Fulgurances et séries. Laurie Lipton, qui a fait l’objet de multiples expositions en Europe et aux États-Unis, est présentée en France pour la première fois. Alors que ses grands dessins foisonnants sont exposés à l’étage, aux côtés des dessins d'une soixantaine d'artistes internationaux et d’installations d'envergure, ce film occupe un petit espace dédié au rez-de-chaussée, où les espaces offrent l’intimité de la pénombre, où l'éclairage est réservé aux œuvres. Les dernières séries de Murielle Belin, qui entremêlent pratiques populaires et techniques académiques pour concevoir des séries inspirées de récits mythologiques, côtoient les compositions graphiques que Janko Domsic a réalisées au stylo bille et muni d’une règle. Révélé au public par Alain Bourbonnais, après qu’il ait été découvert par Dubuffet, l’artiste est devenu une référence historique de l’art brut.

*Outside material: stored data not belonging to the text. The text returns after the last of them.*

Lemma all_rejected_unshift (prompt : str) (n j : nat) :
  all_rejected prompt n (S j) -> all_rejected prompt (S n) j.
Proof.
  intros Hall i Hi. destruct (Hall (S i) ltac:(lia)) as (raw & Hg & Hr).
  exists raw. split; [|exact Hr].
  now replace (S n + i)%nat with (n + S i)%nat by lia.
Qed.

(** What an outcome of the loop tells about the model's answers. *)
Definition loop_outcome (prompt : str) (k n : nat)
    (out : res ResumeScoreResponse * nat) : Prop :=
  match out with
  | (Ret r, m) =>
      exists j, (j < k)%nat /\ m = (n + S j)%nat /\
                all_rejected prompt n j /\
                exists raw, generate_content rt prompt (n + j) = inr raw /\
                            accepted rt (clean_json (strip raw)) r
  | (Raise (HTTPException code detail), m) =>
      HTTPException code detail = model_failed /\ m = (n + k)%nat /\
      all_rejected prompt n k
  | (Raise (PyError cls msg), m) =>
      exists j, (j < k)%nat /\ m = (n + S j)%nat /\
                all_rejected prompt n j /\
                (generate_content rt prompt (n + j) = inl (cls, msg) \/
                 (cls = TypeError /\
                  exists raw, generate_content rt prompt (n + j) = inr raw /\
                              not_a_mapping rt (clean_json (strip raw))) \/
                 exists raw e,
                   generate_content rt prompt (n + j) = inr raw /\
                   json_loads rt (clean_json (strip raw)) = LoadsRaises e msg /\
                   cls = class_of e)
  end.

Lemma loop_outcome_next (prompt : str) (k n : nat) raw out :
  generate_content rt prompt n = inr raw ->
  rejected rt (clean_json (strip raw)) ->
  loop_outcome prompt k (S n) out ->
  loop_outcome prompt (S k) n out.
Proof.
  intros Hgen Hrej. destruct out as [[r|[code detail|cls msg]] m]; simpl.
  - intros (j & Hj & Hm & Hall & raw' & Hg & Ha).
    exists (S j). split; [lia|]. split; [lia|].
    split; [exact (all_rejected_shift prompt n j raw Hgen Hrej Hall)|].
    exists raw'. split; [|exact Ha].
    now replace (n + S j)%nat with (S n + j)%nat by lia.
  - intros (He & Hm & Hall). split; [exact He|]. split; [lia|].
    exact (all_rejected_shift prompt n k raw Hgen Hrej Hall).
  - intros (j & Hj & Hm & Hall & Hlast).
    exists (S j). split; [lia|]. split; [lia|].
    split; [exact (all_rejected_shift prompt n j raw Hgen Hrej Hall)|].
    replace (n + S j)%nat with (S n + j)%nat by lia. exact Hlast.
Qed.

Lemma all_rejected_none (prompt : str) (n : nat) : all_rejected prompt n 0.
Proof. intros i Hi. lia. Qed.

Lemma retry_loop_outcome (prompt : str) (k n : nat) :
  loop_outcome prompt k n (retry_loop rt k prompt n).
Proof.
  revert n; induction k as [|k IH]; intros n.
  - simpl. split; [reflexivity|]. split; [lia|]. apply all_rejected_none.
  - rewrite retry_loop_cases.
    destruct (generate_content rt prompt n) as [[cls msg]|raw] eqn:Hgen.
    + simpl. exists 0%nat. split; [lia|]. split; [lia|].
      split; [apply all_rejected_none|]. left. now rewrite Nat.add_0_r.
    + destruct (json_loads rt (clean_json (strip raw)))
        as [data|dmsg|e emsg] eqn:Hl.
      * assert (Hnm : forall d, data = d ->
                  (forall members, d <> JObject members) ->
                  loop_outcome prompt (S k) n
                    (Raise (PyError TypeError
                              (lit "argument after ** must be a mapping")),
                     S n)).
        { intros d -> Hd. simpl. exists 0%nat. split; [lia|]. split; [lia|].
          split; [apply all_rejected_none|]. right. left.
          split; [reflexivity|].
          exists raw. rewrite Nat.add_0_r. split; [exact Hgen|].
          exists d. split; [exact Hl | exact Hd]. }
        destruct data;
          try (apply (Hnm _ eq_refl); intros members; discriminate).
        destruct (validate_model rt members) as [r|] eqn:Hv.
        -- simpl. exists 0%nat. split; [lia|]. split; [lia|].
           split; [apply all_rejected_none|]. exists raw.
           rewrite Nat.add_0_r. split; [exact Hgen|].
           exists members. split; assumption.
        -- apply (loop_outcome_next prompt k n raw _ Hgen); [|apply IH].
           right. exists members. split; assumption.
      * apply (loop_outcome_next prompt k n raw _ Hgen); [|apply IH].
        left. exists dmsg. exact Hl.
      * simpl. exists 0%nat. split; [lia|]. split; [lia|].
        split; [apply all_rejected_none|]. right. right.
        exists raw, e. rewrite Nat.add_0_r. repeat split; assumption.
Qed.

Certains auteurs ont intégré le circuit officiel de l’art, à l’instar du Japonais Daisuke Ichiba, d’autres vivent l’enfermement. C’est le cas de Takahiro Kitamura, condamné à mort depuis 2011 sans être informé du jour de sa sentence. Ses dessins, comme ceux d’autres passés par la prison, composent, sur un pauvre papier ou une enveloppe, de magnifiques tatouages. L'exposition présente un ensemble inédit d’œuvres d’art carcéral japonais.

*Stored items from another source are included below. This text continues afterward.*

(** The default context. *)
Definition ctx_prec : Z := 28.
Definition ctx_Emax : Z := 999999.
Definition ctx_Emin : Z := -999999.
Definition Etiny : Z := ctx_Emin - ctx_prec + 1.
Definition Etop : Z := ctx_Emax - ctx_prec + 1.

(** What the constructor can hold without rounding or clamping; it
    raises InvalidOperation on the rest. *)
Definition representable (c e : Z) : bool :=
  if c =? 0 then (MIN_ETINY <=? e) && (e <=? MAX_EMAX)
  else (MIN_ETINY <=? e) && (e + ndigits c - 1 <=? MAX_EMAX).

Fixpoint all_digits (s : string) : bool :=
  match s with
  | EmptyString => true
  | String c t => is_digit c && all_digits t
  end.

(** [nan] or [snan], then the digits of a payload. *)
Definition is_nan_text (w : string) : bool :=
  match pystr.strip_prefix "nan" w with
  | Some payload => all_digits payload
  | None =>
      match pystr.strip_prefix "snan" w with
      | Some payload => all_digits payload
      | None => false
      end
  end.

(** [Decimal(s)] for a [str]: white space around it and every
    underscore are dropped first. *)
Definition Decimal_of_string (s : string) : result decimal :=
  let t := pystr.remove_char "_" (pystr.strip s) in
  let '(neg, r) := parse_sign t in
  let w := pystr.lowercase r in
  if String.eqb w "inf" || String.eqb w "infinity" then Ok (DInfinity neg)
  else if is_nan_text w then Ok DNaN
  else match parse_unsigned r with
       | Some (c, e) =>
           if representable c e then Ok (DFinite neg c e) else Raise InvalidOperation
       | None => Raise InvalidOperation
       end.

(** [Decimal(x)] for a float: its exact value. *)
Definition Decimal_of_float (x : spec_float) : decimal :=
  match x with
  | S754_zero s => DFinite s 0 0
  | S754_infinity s => DInfinity s
  | S754_nan => DNaN
  | S754_finite s m e =>
      if 0 <=? e then DFinite s (Zpos m * 2 ^ e) 0
      else DFinite s (Zpos m * 5 ^ (- e)) e
  end.

(** Rounding a non-negative finite number to the context, as every
    arithmetic operation and [abs] do: at most [ctx_prec] digits, ties
    to even, the exponent kept within the context's range; Overflow is
    trapped. *)
Definition fix_context (c e : Z) : result (Z * Z) :=
  if c =? 0 then Ok (0, Z.min (Z.max e Etiny) ctx_Emax)
  else
    let exp_min0 := ndigits c + e - ctx_prec in
    if Etop <? exp_min0 then Raise DecimalOverflow
    else
      let exp_min := Z.max exp_min0 Etiny in
      if e <? exp_min then
        let c1 := div_half_even c (10 ^ (exp_min - e)) in
        if 10 ^ ctx_prec <=? c1 then
          if Etop <? exp_min + 1 then Raise DecimalOverflow
          else Ok (c1 / 10, exp_min + 1)
        else Ok (c1, exp_min)
      else Ok (c, e).

(** [c * 10^e < Decimal('0.01')] for [0 <= c]: comparisons are exact. *)
Definition lt_hundredth (c e : Z) : bool :=
  if -2 <=? e then c * 10 ^ (e + 2) <? 1 else c <? 10 ^ (-2 - e).

(** [abs(d) < Decimal('0.01')]: a NaN makes the comparison signal
    InvalidOperation, which is trapped. *)
Definition abs_lt_hundredth (d : decimal) : result bool :=
  match d with
  | DNaN => Raise InvalidOperation
  | DInfinity _ => Ok false
  | DFinite _ c e =>
      match fix_context c e with
      | Ok (c', e') => Ok (lt_hundredth c' e')
      | Raise x => Raise x
      end
  end.

(** [d > 0] *)
Definition gt_zero (d : decimal) : result bool :=
  match d with
  | DNaN => Raise InvalidOperation
  | DInfinity neg => Ok (negb neg)
  | DFinite neg c _ => Ok (negb neg && (0 <? c))
  end.

End pydecimal.

(** ** Built-ins on decoded JSON values *)

Module pyjson.
Import pynum pydecimal.

(** [bool(v)] *)
Definition truthy (v : json) : bool :=
  match v with
  | JNull => false
  | JBool b => b
  | JInt n => negb (n =? 0)
  | JFloat (S754_zero _) => false
  | JFloat _ => true
  | JStr s => pystr.nonempty s
  | JArr l => match l with [] => false | _ :: _ => true end
  | JObj m => negb (bool_decide (m = ∅))
  end.

Fixpoint characters (s : string) : list json :=
  match s with
  | EmptyString => []
  | String c t => JStr (String c EmptyString) :: characters t
  end.

(** What [for x in v] runs through: the items of a list, the keys of
    a dict, the characters of a str; the rest is not iterable. *)
Definition iterate (v : json) : result (list json) :=
  match v with
  | JArr l => Ok l
  | JObj m => Ok (JStr <$> (map_to_list m).*1)
  | JStr s => Ok (characters s)
  | _ => Raise TypeError
  end.

Definition float_one : spec_float := S754_finite false 4503599627370496 (-52).

(** [float(v)] *)
Definition float_of_json (v : json) : result spec_float :=
  match v with
  | JFloat x => Ok x
  | JInt n => float_of_int n
  | JBool b => Ok (if b then float_one else S754_zero false)
  | JStr s => float_of_string s
  | JNull | JArr _ | JObj _ => Raise TypeError
  end.

(** An [int] or a [bool], as a sign, a digit or an exponent may be. *)
Definition as_int (v : json) : option Z :=
  match v with
  | JInt n => Some n
  | JBool b => Some (if b then 1 else 0)
  | _ => None
  end.

Fixpoint digits_value (ds : list json) (acc : Z) : option Z :=
  match ds with
  | [] => Some acc
  | d :: t =>
      match as_int d with
      | Some n => if (0 <=? n) && (n <=? 9) then digits_value t (10 * acc + n) else None
      | None => None
      end
  end.

(** [Decimal([sign, digits, exponent])]: the exponent is an [int] that
    fits a C [ssize_t], or one of 'F', 'n', 'N'. *)
Definition Decimal_of_sequence (l : list json) : result decimal :=
  match l with
  | [sg; ds; ex] =>
      match as_int sg with
      | Some s =>
          if (s =? 0) || (s =? 1) then
            let coefficient :=
              match ds with
              | JArr items => digits_value items 0
              | _ => None
              end in
            match ex with
            | JStr t =>
                if String.eqb t "F" then
                  match coefficient with
                  | Some _ => Ok (DInfinity (s =? 1))
                  | None => Raise ValueError
                  end
                else if String.eqb t "n" || String.eqb t "N" then
                  match coefficient with
                  | Some _ => Ok DNaN
                  | None => Raise ValueError
                  end
                else Raise ValueError
            | _ =>
                match as_int ex with
                | Some e =>
                    if (e <? - 2 ^ 63) || (2 ^ 63 <=? e) then Raise OverflowError
                    else match coefficient with
                         | Some c =>
                             if representable c e then Ok (DFinite (s =? 1) c e)
                             else Raise InvalidOperation
                         | None => Raise ValueError
                         end
                | None => Raise ValueError
                end
            end
          else Raise ValueError
      | None => Raise ValueError
      end
  | _ => Raise ValueError
  end.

On découvre les œuvres de Frédéric Rodolphe, dit Wollan, né en 1872 au Massachusetts, arrivées jusqu’à nous grâce à l’intérêt qu’un médecin de la prison de Nîmes portait à l’importance du tatouage en milieu carcéral. Aidé du détenu Wollan, parlant plusieurs langues, il produisit un livre recensant les emblèmes les plus marquants de ces tatouages chez les criminels, puis un album statistique sous forme de planches.
La culture pop et alternative. Six planches témoignent du grand talent de Pierre Guitton, dont les bandes dessinées ont enflammé les grands titres de presse underground et satirique dans les années 70 et 80, et Hey! offre une belle place aux dessins de David B., cofondateur en 1990 de la maison d'édition L'Association, qui a révolutionné la bande dessinée européenne. Formé à l'école Duperré, grand admirateur de Tardi, Pratt et Munoz, l'artiste créée ses carnets de rêves, en noir et blanc, et raconte à sa manière les aventures de Nick Carter, personnage créé en feuilleton par l'écrivain américain J.R. Coryell. Dans une sorte d'alcôve, Sebastian Birchler (1964,Suisse) présente un théâtre de récits composé d'assemblages de papiers marouflés et découpés, rehaussés à la pierre noire et à l'acrylique. Sebastian Birchler a mis son dessin au service du cinéma, devenant chef décorateur. Depuis près de trente ans, tout en continuant à dessiner, il enchaîne les collaborations avec des réalisateurs aux univers très divers.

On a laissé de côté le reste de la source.